Были успехи и у звена "чекистов". Они еще раз поймали над "железкой" фашистов. На этот раз шла группа "Ю-87" с прикрытием из шести "зеленых". Наши, естественно, ударили по бомбардировщикам, сбив трёх с первого захода, но попали под атаку "ФВ-190". Вот тут им пришлось покрутиться. Фашисты оказались ребятами резкими и ухватистыми. Зная, что в маневренном бою им с нашими истребителями ловить нечего, немцы грамотно провели ряд ударов с высоты, рассчитывая на свою высокую скорость на пикировании и мощнейший огонь из бортового оружия. Пока "чекисты", отбиваясь от атак, выходили из-под удара и набирали высоту, старший лейтенант Кулагин поймал несколько снарядов… Но немцы мигом очистили поле боя, как только поняли, что преимущества у них нет. На земле горело четыре чадных костра от сбитых немецких самолетов, а звено повело шатающийся в воздухе истребитель Кулагина на рядом лежащий аэродром. Навстречу им просвистела пара третьяков, вызванная на усиление, но противника было уже не догнать.
— "Девятка", "Девятка"! Не молчи – ответь! Что с тобой? Как управляешься? Сашка, черт! Что с тобой?
Истребитель Кулагина на крики в эфире не отвечал, а, лишь валко рыская, упорно шел к аэродрому.
— Очистить полосу! Санитарку и пожарку на старт!
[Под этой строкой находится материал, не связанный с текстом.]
(* ===== verification/ExecutorRuns.v ===== *)
(** * What the request worker sends

    The submitter asks the guard twice, saves the signed transaction and only
    then sends it; every transaction the request worker sends is, byte for byte,
    a stored submission of the database; a request whose current plan was made
    on another snapshot is never served. *)

From S2P Require Import Prelude Domain Evidence TrustView Registry Reorg Planner PathProof Coordinator.
From S2P Require Import ChainABI Receipt Indexer Envelope Submission Store GraphStore PlanStore.
From S2P Require Import LiveStore System Tables TransactionStore IndexerStore Mailbox.
From S2P Require Import ChainReader Node Wiring Operational ClientRuns OperationalRuns Executor.
Import Domain Tables ChainABI Receipt Submission Operational LiveStore Executor.

Module ExecutorRuns.

(** ** Lemmas: what a submission records *)

Section Recorded.
Context {S F Tx : Type}.

(** Nothing was sent. *)
Definition unsent (log : list (event Tx)) : Prop := ∀ tx, Sent tx ∉ log.

Lemma unsent_nil : unsent [].
Proof. intros tx H. by apply elem_of_nil in H. Qed.

Lemma unsent_app l k : unsent l → unsent k → unsent (l ++ k).
Proof. intros Hl Hk tx [H|H]%elem_of_app; [by eapply Hl|by eapply Hk]. Qed.

Lemma ask_silent {A} (op : S → res F A * S) : silent (ask (Tx := Tx) op).
Proof. intros s. unfold ask. by destruct (op s). Qed.

Lemma attempt_silent {A} (op : S → res F A * S) : silent (attempt (Tx := Tx) op).
Proof. intros s. unfold attempt. by destruct (op s). Qed.
End Recorded.
Lemma least_search_spec fuel : ∀ n s settled cur,
  looking n s settled cur [] → goal ∉ settled →
  (n + fuel = S (count_edges view.(adjacency)))%nat →
  let (r, s') := search_loop range view cutoff nodeOK fuel startID goalID s in
  scratch_ok s' ∧ search_result r.
Proof.
  induction fuel as [|fuel IH]; intros n s settled cur L Hg Hf; cbn [search_loop].
  all: destruct (heap_pop item_less s.(queue)) as [[item q]|] eqn:Hpop.
  2, 4: split; [apply L|]; split; [done|]; intros k Hk; apply Hg;
    apply heap_pop_None in Hpop; destruct L as [_ _ L3 _ _ _]; rewrite Hpop in L3;
    exact (search_inv_exhausted _ _ _ _ _ _ within_mono within_incr _ _ _ _ _ _ L3 Hk).
  { exfalso. destruct L as [_ _ L3 _ _ _]. apply heap_pop_perm in Hpop.
    pose proof (search_inv_pops _ _ _ _ _ _ _ _ _ _ _ _ _ L3 degrees_bound) as Hp.
    unfold items in Hp. rewrite length_map, (Permutation_length Hpop) in Hp. cbn in Hp. lia. }
  pose proof (pop_popped _ _ _ _ _ _ _ L Hpop) as P. pose proof P as [[P1 P2] P3 P4 P5 P6 P7].
  pose proof (search_inv_perm _ _ _ _ _ _ _ _ _ _ _ _ _ P3 (lk_inv _ _ _ _ _ L)) as Hinv.
  destruct item as [id key cost]. cbn [item_id item_key item_cost] in *.
  assert (best s key = getDistance s id) as Hbe by (unfold best; by rewrite P5).
  change (getDistance (set_queue s q) id) with (getDistance s id). rewrite <-Hbe.
  assert (reaches key cost) as Hr by (destruct Hinv; apply inv_reach; by left).
  pose proof (reaches_bounds _ _ Hr) as Hcost.
  destruct (decide (best s key = Some cost)) as [Hb|Hb].
  2: { replace (match best s key with Some known => negb (known =? cost) | None => true end) with true.
       2: { destruct (best s key) as [k|]; [|done]. destruct (Z.eqb_spec k cost); [|done].
            by subst. }
       eapply (IH (S n)); [|done|lia]. eapply looking_popped; [done|done|done|].
       eapply search_inv_stale; [done|]. intros (b & Hb1 & Hb2). cbn in *.
       apply Z.compare_eq in Hb2. congruence. }
  rewrite Hb, Z.eqb_refl. cbn [negb]. destruct (Z.ltb_spec cutoff cost); [lia|].
  assert (fresh Z.compare (best s) (key, cost)) as Hfr.
  { exists cost. split; [done|]. apply Z.compare_refl. }
  destruct (search_inv_settle _ _ _ _ _ _ _ _ _ _ _ _ _ Hinv Hfr P7) as (Hset & Hle & _).
  destruct (nodeOK key) eqn:Hok; cbn [negb].
  2: { assert (key = start) as -> by (destruct (reaches_allowed _ _ Hr); congruence).
       eapply (IH (S n)); [| |lia].
       - eapply looking_popped; [done|done|by apply list_subseteq_cons|].
         unfold out_edges in Hset at 2. rewrite Hok in Hset. exact Hset.
       - intros [?|?]%elem_of_cons; [congruence|done]. }
  destruct (Z.eqb_spec id goalID) as [->|Hid].
  - assert (key = goal) as -> by (by eapply id_inj).
    assert (looking (S n) (set_queue s q) (goal :: settled) goal (out_edges goal)) as L'.
    { eapply looking_popped; [done|done|by apply list_subseteq_cons|exact Hset]. }
    destruct (reconstruct_spec _ _ _ _ _ cost L' Hb Hok) as (p & -> & Hp & <-).
    split; [done|]. split_and!; [done|lia|]. intros k Hk.
    apply Z.compare_le_iff.
    by apply (search_inv_optimal _ _ _ _ _ _ within_mono within_incr _ _ _ _ _ _ _ Hinv Hfr P7).
  - set (es := range fuel _).
    assert (es ≡ₚ out_edges key) as Hes by (unfold out_edges; rewrite Hok; apply range_all).
    assert (relaxing (S n) (key :: settled) key cost (set_queue s q) es) as R.
    { split; [|split_and!; [done| |by rewrite Hes]].
      - eapply looking_popped; [done|done|by apply list_subseteq_cons|].
        by eapply search_inv_todo; [symmetry; exact Hes|].
      - intros v b Hv Hbv. rewrite <-Z.compare_le_iff. by eapply Hle. }
    pose proof (relax_loop_spec (S n) (key :: settled) key id cost
      ltac:(left) P5 Hok Hr es _ R ltac:(lia)) as HR.
    destruct (relax_loop _ _ _ _ _ _) as [[err|] s'].
    + destruct HR as (H1 & -> & nb & e & He & Hov). split; [done|]. split; [done|].
      exists key, nb, e. split; [done|lia].
    + destruct HR as (L' & _). eapply (IH (S n)); [exact L'| |lia].
      intros [->|?]%elem_of_cons; [|done]. apply Hid. congruence.
Qed.

Lemma looking_init scratch :
  scratch_ok scratch →
  let s := begin (length view.(nodeKeys)) scratch in
  let s := setDistance s startID 0 in
  looking 0 (set_queue s (heap_init item_less (s.(queue) ++ [mkItem startID start 0]))) [] start [].
Proof.
  intros Hs. cbn zeta.
  destruct (begin_spec (length view.(nodeKeys)) scratch Hs) as (B1 & B2 & B3 & B4 & B5).
  pose proof (id_range _ _ start_id) as Hid.
  destruct (setDistance_ok _ startID 0 _ B1 B2) as [D1 D2].
  set (s := setDistance _ _ _) in *. change (s.(queue)) with (begin (length view.(nodeKeys)) scratch).(queue).
  rewrite B3. cbn [app].
  assert (∀ v, best (set_queue s (heap_init item_less [mkItem startID start 0])) v
    = if decide (v = start) then Some 0 else None) as Hbest.
  { intros v. unfold best. destruct (decide (v = start)) as [->|Hv].
    - rewrite start_id. cbn. change (getDistance s startID = Some 0). unfold s.
      erewrite getDistance_set by eauto. by rewrite decide_True.
    - destruct (view.(nodeIDs) !! v) as [j|] eqn:Hj; [|done]. cbn. change (getDistance s j = None).
      unfold s. erewrite getDistance_set, B4 by eauto. rewrite decide_False; [done|].
      intros ->. apply Hv. by eapply id_inj. }
  split.
  - by eapply set_queue_ok.
  - by eapply set_queue_ok.
  - eapply search_inv_init; eauto using within_mono, within_incr. apply _.
  - by intros i ->%list_elem_of_singleton.
  - apply heap_init_singleton.
  - intros v b. rewrite Hbest. case_decide; [by left|done].
Qed.
End Searching.

(** The result of a search between two keys, in terms of routes. *)
Definition found_least (view : ReplayTrustView) (ok : ReplayBlockKey → bool) (cutoff : Z)
    (start goal : ReplayBlockKey) (r : res error (ReplayPath * bool)) : Prop :=
  match r with
  | Ok (p, true) =>
      path_ok view.(adjacency) ok start goal p ∧ p.(path_Cost) ≤ cutoff ∧
      ∀ q c, route view.(adjacency) ok q c → head q = Some start → last q = Some goal →
        p.(path_Cost) ≤ c
  | Ok (p, false) =>
      p = no_path ∧
      ∀ q c, route view.(adjacency) ok q c → head q = Some start → last q = Some goal → cutoff < c
  | Err ErrNodeID => start ∉ view.(nodes) ∨ goal ∉ view.(nodes)
  | Err e =>
      e = ErrCostOverflow ∧
      ∃ f t e, edge_at view.(adjacency) f t = Some e ∧ MaxUint64 < cutoff + e.(edge_Weight)
  end.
Когда Сашка Кулагин все же ухитрился посадить самолет и самостоятельно вылез на крыло, раздался такой мощный "У-у-ф-ф!", что, казалось, с техников снесет пилотки. Сашка, теребя лямки парашюта, смущенно улыбался. Его техник суетился вокруг своего летчика, осматривая и охлопывая его в поисках крови и ран.
— Да что ты меня щупаешь? Отстань! Вон, к радисткам иди! — отмахивался от него смущенный Кулагин. — Да цел я, цел! Отойди… Давай смотреть, что с самолетом…
Оказалось, что Сашка родился не просто в рубашке, а в смокинге… В фюзеляже его истребителя, у хвостового оперения, нашли три входных отверстия от снарядов фоки. Один снаряд, осколочно-фугасный, взорвался внутри фюзеляжа и повредил тяги рулей. То-то он летел и качался как пьяный… Да, а одна тяга переломилась прямо в руках проверявших ее техников. От смерти Сашку отделяло несколько мгновений…
А вот два других, бронебойных снаряда, ударили прямо в спину пилота… Когда техники, вытащив из-за бронеспинки сиденья разбитый в хлам аккумулятор, быстренько сняли кожаную подушку, мы все ахнули, а Сашка разом "взбледнул" лицом. На матовом листе алюминия, прикрывающего прокладку из сырой резины и бронеспинку, надулись два страшных "чирья" от ударов фашистских снарядов…
А один чирей даже и прорвался. Из порванного ударом листа торчало остриё бронебойного "гостинца" от "Фокке-Вульфа".
— А ну-ка, ну-ка… — расталкивая народ, в кабину истребителя влез инженер. — Снимайте бронеспинку, сержант!
Вот это да! Когда бронеспинку сняли, все стало видно, как в аптеке. Прошив броню на уровне поясницы, из металла торчали донца двух бронебойных снарядов. А один даже пробил и лист алюминия.
— Целуй свой "Як", Кулагин… — категорично сказал инженер. — Он тебе жизнь спас. Такого я еще не видел…
Сашка на полном серьёзе прижался к капоту истребителя и шептал ему что-то ласковое… А потом поцеловал свой "Як".